Lemma Type_LSM_writeback p u rn rlist c : 0 <= p <= 1 -> 0 <= u <= 1 -> rlist <> 0 -> getBit rlist rn = false ->
  let n := 4 * LSM_CountSetBits rlist in let base := RB_read c rn in
  exists e, Type_LSM p u 1 rn rlist c = Next (RB_write rn (block_base u base n) (set_lsm (block_start p u base n) e c)).
Proof.
  intros Hp Hu Hr Hn n base. unfold Type_LSM. replace (rlist =? 0) with false by lia. cbv zeta.
  rewrite (Z.mul_comm (LSM_CountSetBits rlist)). fold n. fold base. unfold block_start, block_base.
  assert (Hp' : p = 0 \/ p = 1) by lia. assert (Hu' : u = 0 \/ u = 1) by lia.
  destruct Hp' as [->| ->], Hu' as [->| ->]; cbn [Z.eqb Pos.eqb andb]; rewrite Hn; eexists; reflexivity.
Qed.

(** The fields of a word-wide transfer of several registers with writeback. *)
Definition lsm_fields (F : string -> Z) (p u rn rlist : Z) : Prop :=
  F "p" = p /\ F "u" = u /\ F "w" = 1 /\ F "r" = 0 /\ F "rn" = rn /\ F "rlist" = rlist.

Lemma run_lsm_form F p u rn rlist transfer (m : machine) : lsm_fields F p u rn rlist ->
  run_lsm F transfer m = (m ← core_step (Type_LSM p u 1 rn rlist) m; transfer rlist false m).
Proof. intros (<- & <- & Hw & Hr & <- & <-). unfold run_lsm, then_. rewrite Hw, Hr. reflexivity. Qed.

Lemma writeback_reads rn v a e c q : wf_core c -> In (mode_of c) modes -> 0 <= rn < 15 -> 0 <= q < 16 ->
  RB_read (RB_write rn v (set_lsm a e c)) q = if q =? rn then v else RB_read c q.
Proof. intros W Hm Hrn Hq. rewrite RB_read_write by (try apply W; try exact Hm; lia). reflexivity. Qed.

Lemma writeback_start rn v a e c : lsm_startaddress (RB_write rn v (set_lsm a e c)) = a.
Proof. destruct (RB_write_frame rn v (set_lsm a e c)) as (_ & _ & _ & _ & _ & _ & _ & H & _). exact H. Qed.

Lemma block_start_word p u base n : word base -> word (block_start p u base n).
Proof. intros Hb. unfold block_start. repeat case_match; auto with wf. Qed.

========================================================================

(INSTRUCTIONS FOR THE TASK): Return the listing above verbatim.

(COMPLETED TASK):
Lemma Type_LSM_writeback p u rn rlist c : 0 <= p <= 1 -> 0 <= u <= 1 -> rlist <> 0 -> getBit rlist rn = false ->
  let n := 4 * LSM_CountSetBits rlist in let base := RB_read c rn in
  exists e, Type_LSM p u 1 rn rlist c = Next (RB_write rn (block_base u base n) (set_lsm (block_start p u base n) e c)).
Proof.
  intros Hp Hu Hr Hn n base. unfold Type_LSM. replace (rlist =? 0) with false by lia. cbv zeta.
  rewrite (Z.mul_comm (LSM_CountSetBits rlist)). fold n. fold base. unfold block_start, block_base.
  assert (Hp' : p = 0 \/ p = 1) by lia. assert (Hu' : u = 0 \/ u = 1) by lia.
  destruct Hp' as [->| ->], Hu' as [->| ->]; cbn [Z.eqb Pos.eqb andb]; rewrite Hn; eexists; reflexivity.
Qed.

(** The fields of a word-wide transfer of several registers with writeback. *)
Definition lsm_fields (F : string -> Z) (p u rn rlist : Z) : Prop :=
  F "p" = p /\ F "u" = u /\ F "w" = 1 /\ F "r" = 0 /\ F "rn" = rn /\ F "rlist" = rlist.

Lemma run_lsm_form F p u rn rlist transfer (m : machine) : lsm_fields F p u rn rlist ->
  run_lsm F transfer m = (m ← core_step (Type_LSM p u 1 rn rlist) m; transfer rlist false m).
Proof. intros (<- & <- & Hw & Hr & <- & <-). unfold run_lsm, then_. rewrite Hw, Hr. reflexivity. Qed.

Lemma writeback_reads rn v a e c q : wf_core c -> In (mode_of c) modes -> 0 <= rn < 15 -> 0 <= q < 16 ->
  RB_read (RB_write rn v (set_lsm a e c)) q = if q =? rn then v else RB_read c q.
Proof. intros W Hm Hrn Hq. rewrite RB_read_write by (try apply W; try exact Hm; lia). reflexivity. Qed.

Lemma writeback_start rn v a e c : lsm_startaddress (RB_write rn v (set_lsm a e c)) = a.
Proof. destruct (RB_write_frame rn v (set_lsm a e c)) as (_ & _ & _ & _ & _ & _ & _ & H & _). exact H. Qed.

Lemma block_start_word p u base n : word base -> word (block_start p u base n).
Proof. intros Hb. unfold block_start. repeat case_match; auto with wf. Qed.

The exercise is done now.